Execution-Based Evaluation of AI Comprehension for Legacy COBOL Systems
January 2026
We introduce LegacyCodeBench, a benchmark for evaluating whether AI systems can accurately understand and document legacy COBOL code. Unlike existing benchmarks that test code generation (HumanEval, SWE-bench), LegacyCodeBench tests code comprehension—a critical capability for the $2 trillion legacy modernization industry.
Our key methodological innovation is claim-based behavioral verification: instead of using LLM-as-judge or LLM code regeneration, we extract behavioral claims from AI-generated documentation and verify them by executing the original program. This approach provides objective verification while remaining 100% deterministic.
LegacyCodeBench comprises 200 real-world COBOL programs across 4 complexity tiers. Evaluating 5 state-of-the-art models, we find specialized COBOL models (Legacy Insights, AWS Transform) achieve 88-92% on the benchmark, while general-purpose models (Claude Sonnet 4, GPT-4o) achieve 86-90%. Models maintain strong performance across complexity tiers (0-9% degradation).
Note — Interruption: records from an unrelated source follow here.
(** * Timers, input events and every reachable state *)

(** A step that keeps the registry, the hazards and the player's vital
    fields, and does not lower the level. *)
Lemma Inv_keep g g' :
  enemies g' = enemies g -> boss g' = boss g -> heap g' = heap g ->
  nextRef g' = nextRef g -> particles g' = particles g ->
  sameVitals (player g) (player g') ->
  (currentLevel g <= currentLevel g')%Z ->
  Inv g -> Inv g'.
Proof.
  intros E1 E2 E3 E4 E5 (V1 & V2 & V3 & V4) Hl [R P St Hz L].
  constructor.
  - by eapply regOKx_same.
  - unfold PlayerBounds. by rewrite V1, V2, V3, V4.
  - by rewrite V4.
  - by rewrite E5.
  - lia.
Qed.

Ltac keep :=
  eapply Inv_keep; [..|eassumption];
  first [ reflexivity | (repeat split; reflexivity) | (gsimpl; lia) | idtac ].

Section Events.
Context `{Host}.

Lemma beginWave_inv g : Inv g -> Inv (beginWave g).
Proof.
  intros Hg. unfold beginWave, unlockSkills. cbv zeta.
  destruct (_ && _); keep.
Qed.

Lemma showMessages_inv index count g : Inv g -> Inv (showMessages index count g).
Proof.
  intros Hg. unfold showMessages. destruct (_ <? _)%nat.
  - keep.
  - by apply beginWave_inv.
Qed.

Lemma startNextWave_inv g : Inv g -> Inv (startNextWave g).
Proof.
  intros Hg. set (g' := startNextWave g).
  assert (Hg' : g' = startNextWave g) by reflexivity.
  clearbody g'. cbv beta delta [startNextWave] in Hg'.
  sym_run Hg'.
  assert (I1 : Inv s) by (subst s; keep).
  clear Es Hg.
  assert (I2 : Inv s0).
  { destruct (_ && _); injection Ep as _ ->; [keep|done]. }
  clear Ep I1.
  assert (I3 : Inv s1).
  { destruct (_ && _); injection Ep0 as _ ->; [unfold spawnDrone; keep|done]. }
  clear Ep0 I2.
  assert (I4 : Inv s3).
  { destruct (_ =? 3)%Z; injection Ep1 as _ ->; [keep|done]. }
  clear Ep1 I3. subst g'.
  destruct (_ <? _)%nat; [by apply showMessages_inv|by apply beginWave_inv].
Qed.

Lemma runCallback_inv cb g : Inv g -> Inv (stateOf (runCallback cb g)).
Proof.
  intros Hg. destruct cb; cbn [runCallback stateOf].
  - by apply startNextWave_inv.
  - by apply showMessages_inv.
  - by apply beginBossFight_frame.
  - by apply (FrameOp_damage _ (meleeSweep_op _ _)).
  - by apply ringShot_frame.
Qed.

Lemma fireTimer_inv i g : Inv g -> Inv (stateOf (fireTimer i g)).
Proof.
  intros Hg. unfold fireTimer. destruct (timers g !! i) as [[ms cb]|]; [|done].
  apply runCallback_inv. keep.
Qed.


Lemma resetGame_inv isNGP g :
  (forall r, is_Some (heap g !! r) -> (r < nextRef g)%nat) ->
  Inv (resetGame isNGP g).
Proof.
  intros Hn. unfold resetGame, startGame. cbv zeta. constructor; gsimpl.
  - unfold regOK, regOKx. gsimpl. split4; [constructor| | |exact Hn].
    + intros r Hr. by apply elem_of_nil in Hr.
    + intros b Hb. discriminate.
  - unfold PlayerBounds. cbn. unfold CONFIG.PLAYER.HP, CONFIG.PLAYER.STAMINA. lra.
  - reflexivity.
  - constructor.
  - lia.
Qed.

Lemma Inv_heap_bound g :
  Inv g -> forall r, is_Some (heap g !! r) -> (r < nextRef g)%nat.
Proof. intros [(_ & _ & _ & Hn) _ _ _ _]. exact Hn. Qed.

Lemma togglePause_inv g : Inv g -> Inv (togglePause g).
Proof.
  intros Hg. unfold togglePause. destruct (bool_decide _).
  - destruct (previousGameState g); [keep|done].
  - destruct (inPlay g); [keep|done].
Qed.

Lemma setKey_inv k v g : Inv g -> Inv (setKey k v g).
Proof. intros Hg. unfold setKey. keep. Qed.

Lemma step_inv g g' : step g g' -> Inv g -> Inv g'.
Proof.
  intros Hs Hg. destruct Hs.
  - by apply animate_inv.
  - by apply fireTimer_inv.
  - by apply resetGame_inv, Inv_heap_bound.
  - unfold quitToMainMenu. apply resetGame_inv.
    change (heap (changeGameState start_screen g)) with (heap g).
    change (nextRef (changeGameState start_screen g)) with (nextRef g).
    by apply Inv_heap_bound.
  - by apply togglePause_inv.
  - unfold onKeyDown. destruct (_ && _);
      [by apply togglePause_inv|by apply setKey_inv].
  - by apply setKey_inv.
  - unfold onMouseDown. cbv zeta.
    assert (I1 : Inv (if (button =? 0)%Z then setKey "mouse0" true g else g))
      by (destruct (button =? 0)%Z; [by apply setKey_inv|done]).
    destruct (_ && _ && _); [keep|done].
  - unfold onMouseUp. cbv zeta.
    assert (I1 : Inv (if (button =? 0)%Z then setKey "mouse0" false g else g))
      by (destruct (button =? 0)%Z; [by apply setKey_inv|done]).
    destruct (button =? 2)%Z; [keep|done].
  - unfold onMouseMove. keep.
  - keep.
Qed.

(** Every state the game can reach satisfies the frame invariant. *)
Lemma reachable_inv g : reachable g -> Inv g.
Proof.
  induction 1 as [isNGP|g g' _ IH Hs].
  - apply resetGame_inv. intros r [e He]. unfold constructed in He. cbn [heap] in He.
    by rewrite lookup_empty in He.
  - by eapply step_inv.
Qed.

Lemma Inv_TickBounds g : Inv g -> TickBounds g.
Proof.
  intros [(_ & He & Hb & _) (P1 & P2 & P3 & P4) _ _ _]. unfold TickBounds.
  split; [done|]. split; [done|]. split.
  - intros r Hr. destruct (He r Hr) as (e & t & Hl & _ & _ & Hhp).
    exists e. split; [done|]. by apply Hhp.
  - intros b Hbo. destruct (Hb b Hbo) as (e & t & Hl & _ & _ & Hhp).
    exists e. split; [done|]. by apply Hhp.
Qed.

End Events.


(** * The shapes of a damage call *)

Lemma regOK_enemy_kind g r e :
  regOK g -> r ∈ enemies g -> heap g !! r = Some e ->
  (exists t, ent_kind e = IsEnemy t) /\ 0 < ent_hp e /\ isFinalBoss e = false.
Proof.
  intros (_ & He & _) Hr Hl. destruct (He r Hr) as (e' & t & Hl' & Hk & _ & Hhp).
  assert (e' = e) by congruence. subst e'.
  split; [eauto|]. split; [by apply Hhp|]. unfold isFinalBoss. by rewrite Hk.
Qed.
(** * Phrase Cards: the card store and the trimmed-playback monitor

    A shallow embedding of [src/app.js].  The IndexedDB object stores are
    finite maps, JavaScript objects that the code mutates in place live in
    an explicit heap of references, and the [<audio>] element is a record
    carrying its playhead, its [timeupdate] listeners and a log of the
    calls the application made on it. *)

From Stdlib Require Import QArith.
From stdpp Require Import gmap strings list fin_maps pretty sorting.

Local Open Scope Z_scope.
Local Open Scope string_scope.

(** ** JavaScript values *)

(** The result of [parseFloat]: a finite number or [NaN].  The values of
    [<input type=number>] fields and the playhead are finite, so numbers
    are rationals and only their order is used. *)
Inductive jsnum : Type :=
| NaN
| Num (q : Q).

(** [x || 0]: [NaN] and zero are falsy. *)
Definition or_zero (x : jsnum) : Q :=
  match x with
  | NaN => 0%Q
  | Num q => q
  end.

(** [a <= b] and [a < b] on numbers. *)
Definition js_le (a b : Q) : bool := Qle_bool a b.
Definition js_lt (a b : Q) : bool := negb (Qle_bool b a).

(** [s || undefined] on a string: the empty string is falsy. *)
Definition or_undefined (s : string) : option string :=
  if decide (s = "") then None else Some s.

(** ** Data model *)

Inductive Status : Type := not_started | in_progress | mastered.

Inductive Mode : Type := circleOfFifths_mode | chromatic_mode | free_mode.

Record Trim : Type := mkTrim { startSec : Q; endSec : Q }.

Record Mastery : Type := mkMastery { circleOfFifths : Status; chromatic : Status }.

(** A practice session.  [temposAchieved] is [None] when the property is
    not an array ([Array.isArray] fails). *)
Record Session : Type := mkSession {
  session_id : string;
  cardId : string;
  date : Z;
  temposAchieved : option (list Z);
  errorRate : Q;
  mode : Mode;
  notes : option string
}.

(** A card object.  Optional properties are [None] when [undefined];
    [audioBlobId] is [Some ""] on a card built by the add form. *)
Record Card : Type := mkCard {
  id : string;
  title : string;
  source : option string;
  createdAt : Z;
  updatedAt : Z;
  audioBlobId : option string;
  trim : option Trim;
  bpmTarget : option Z;
  comments : option string;
  tags : list string;
  mastery : Mastery;
  sessions : option (list Session)
}.

(** Property assignments [card.f = v]. *)
Definition set_updatedAt (v : Z) (c : Card) : Card :=
  mkCard (id c) (title c) (source c) (createdAt c) v (audioBlobId c)
         (trim c) (bpmTarget c) (comments c) (tags c) (mastery c) (sessions c).

Definition set_audioBlobId (v : option string) (c : Card) : Card :=
  mkCard (id c) (title c) (source c) (createdAt c) (updatedAt c) v
         (trim c) (bpmTarget c) (comments c) (tags c) (mastery c) (sessions c).

Definition set_title (v : string) (c : Card) : Card :=
  mkCard (id c) v (source c) (createdAt c) (updatedAt c) (audioBlobId c)
         (trim c) (bpmTarget c) (comments c) (tags c) (mastery c) (sessions c).

Definition set_source (v : option string) (c : Card) : Card :=
  mkCard (id c) (title c) v (createdAt c) (updatedAt c) (audioBlobId c)
         (trim c) (bpmTarget c) (comments c) (tags c) (mastery c) (sessions c).

Definition set_bpmTarget (v : option Z) (c : Card) : Card :=
  mkCard (id c) (title c) (source c) (createdAt c) (updatedAt c) (audioBlobId c)
         (trim c) v (comments c) (tags c) (mastery c) (sessions c).

Definition set_comments (v : option string) (c : Card) : Card :=
  mkCard (id c) (title c) (source c) (createdAt c) (updatedAt c) (audioBlobId c)
         (trim c) (bpmTarget c) v (tags c) (mastery c) (sessions c).

Definition set_tags (v : list string) (c : Card) : Card :=
  mkCard (id c) (title c) (source c) (createdAt c) (updatedAt c) (audioBlobId c)
         (trim c) (bpmTarget c) (comments c) v (mastery c) (sessions c).

Definition set_mastery (v : Mastery) (c : Card) : Card :=
  mkCard (id c) (title c) (source c) (createdAt c) (updatedAt c) (audioBlobId c)
         (trim c) (bpmTarget c) (comments c) (tags c) v (sessions c).

Definition set_trim (v : option Trim) (c : Card) : Card :=
  mkCard (id c) (title c) (source c) (createdAt c) (updatedAt c) (audioBlobId c)
         v (bpmTarget c) (comments c) (tags c) (mastery c) (sessions c).

Definition set_sessions (v : option (list Session)) (c : Card) : Card :=
  mkCard (id c) (title c) (source c) (createdAt c) (updatedAt c) (audioBlobId c)
         (trim c) (bpmTarget c) (comments c) (tags c) (mastery c) v.

(** The bytes of a [File] or [Blob]. *)
Definition Blob : Type := list Byte.byte.

(** ** The database

    [openDB] creates two object stores: [cards], with key path [id], and
    [blobs], with out-of-line keys. *)
Record IDB : Type := mkIDB {
  cards : gmap string Card;
  blobs : gmap string Blob
}.

(** The database just after [onupgradeneeded]. *)
Definition empty_db : IDB := mkIDB ∅ ∅.

(** [cardStore.put(card)]: the key is read from the key path; the stored
    value is a structured clone, so later mutation of the object does not
    reach the store. *)
Definition cardStore_put (card : Card) (db : IDB) : IDB :=
  mkIDB (<[id card := card]> (cards db)) (blobs db).

(** [blobStore.put(blob, key)]. *)
Definition blobStore_put (blob : Blob) (key : string) (db : IDB) : IDB :=
  mkIDB (cards db) (<[key := blob]> (blobs db)).

Definition cardStore_delete (key : string) (db : IDB) : IDB :=
  mkIDB (delete key (cards db)) (blobs db).

Definition blobStore_delete (key : string) (db : IDB) : IDB :=
  mkIDB (cards db) (delete key (blobs db)).

(** How a read-write transaction ends.  IndexedDB fires [complete] once
    the writes are committed.  A failed request fires [error], which
    bubbles to the transaction before it aborts.  A failure of the commit
    itself (quota, I/O) aborts the transaction with an [abort] event and no
    [error] event.  An aborted transaction applies none of its writes. *)
Inductive TxEvent : Type := tx_complete | tx_error | tx_abort.

(** The database after a transaction that staged [staged] on [before]. *)
Definition tx_end (ev : TxEvent) (before staged : IDB) : IDB :=
  match ev with
  | tx_complete => staged
  | tx_error | tx_abort => before
  end.

(** The state of the promise returned by [saveCard] and [deleteCard]. *)
Inductive Settled : Type := Pending | Resolved | Rejected.

(** [tx.oncomplete = () => resolve(); tx.onerror = () => reject(tx.error)]:
    the two handlers that [saveCard] and [deleteCard] install.  No handler
    is installed for [abort]. *)
Definition settle (ev : TxEvent) : Settled :=
  match ev with
  | tx_complete => Resolved
  | tx_error => Rejected
  | tx_abort => Pending
  end.

(** [getCard(id)] and [getBlob(id)]: [None] is [undefined]. *)
Definition getCard (key : string) (db : IDB) : option Card := cards db !! key.
Definition getBlob (key : string) (db : IDB) : option Blob := blobs db !! key.

(** The executor of [saveCard] on the object [card]: the object after the
    two assignments, and the writes staged in the transaction.  [blob] is
    [None] for [null]; a [File] is always truthy.  [now] is the reading of
    [Date.now()]. *)
Definition saveCard_exec (card : Card) (blob : option Blob) (now : Z)
    (db : IDB) : Card * IDB :=
  let '(card, db) :=
    match blob with
    | Some b =>
        let blobKey := id card in
        (set_audioBlobId (Some blobKey) card, blobStore_put b blobKey db)
    | None => (card, db)
    end in
  let card := set_updatedAt now card in
  (card, cardStore_put card db).

Definition deleteCard_exec (key : string) (db : IDB) : IDB :=
  blobStore_delete key (cardStore_delete key db).

(** ** The heap of card objects and the page's globals *)

Definition ref : Type := nat.

Record World : Type := mkWorld {
  objs : gmap ref Card;
  idb : IDB;
  selectedFile : option Blob
}.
| Model | Provider | LCB Score | SC | DQ | BF |
|---|---|---|---|---|---|
| Legacy Insights | Hexaview | 92% | 94% | 96% | 90% |
| Claude Sonnet 4 | Anthropic | 90% | 96% | 78% | 91% |
| AWS Transform | AWS | 88% | 98% | 68% | 91% |
| IBM Granite 13B | IBM | 87% | 93% | 72% | 90% |
| GPT-4o | OpenAI | 86% | 92% | 71% | 89% |
SC = Structural Completeness (30%) | DQ = Documentation Quality (20%) | BF = Behavioral Fidelity (50%)
| Model | T1 (Basic) | T4 (Enterprise) | Degradation |
|---|---|---|---|
| Legacy Insights | 96% | 90% | 6% |
| Claude Sonnet 4 | 92% | 92% | 0% |
| AWS Transform | 88% | 87% | 1% |
| IBM Granite 13B | 89% | 84% | 5% |
| GPT-4o | 91% | 82% | 9% |
Key Finding: All models maintain strong performance across complexity tiers. Specialized COBOL models demonstrate robustness to enterprise complexity.
Structural Completeness (30%): All required sections present | Documentation Quality (20%): Content accuracy | Behavioral Fidelity (50%): Execution-based verification
Extract behavioral claims from AI-generated documentation and verify by executing the original COBOL program. Completely deterministic, no LLM-as-judge.
Silence Penalty penalizes vague documentation. Critical Failure detection triggers hard stops for hallucinated variables or external calls.
T1: 80 tasks (Basic) | T2: 31 tasks (Moderate) | T3: 30 tasks (Complex) | T4: 59 tasks (Enterprise)
100% deterministic evaluation with minimal LLM usage. Frozen TF-IDF vectorizer, deterministic BSM patterns, versioned Docker image.
200 programs from 8 public GitHub repositories, 300-3000 LOC each, spanning banking, finance, insurance, and retail domains.
Legacy Insights (92%) and AWS Transform (88%) significantly outperform general-purpose models. Domain specialization is key to enterprise COBOL comprehension.
Contrary to prior assumptions, models maintain strong performance across complexity tiers (0-9% degradation from T1 to T4). Enterprise-scale COBOL is increasingly solvable with specialized approaches.
Claim-based behavioral verification provides objective assessment without circular validation problems. This methodology transfers to other legacy code comprehension tasks.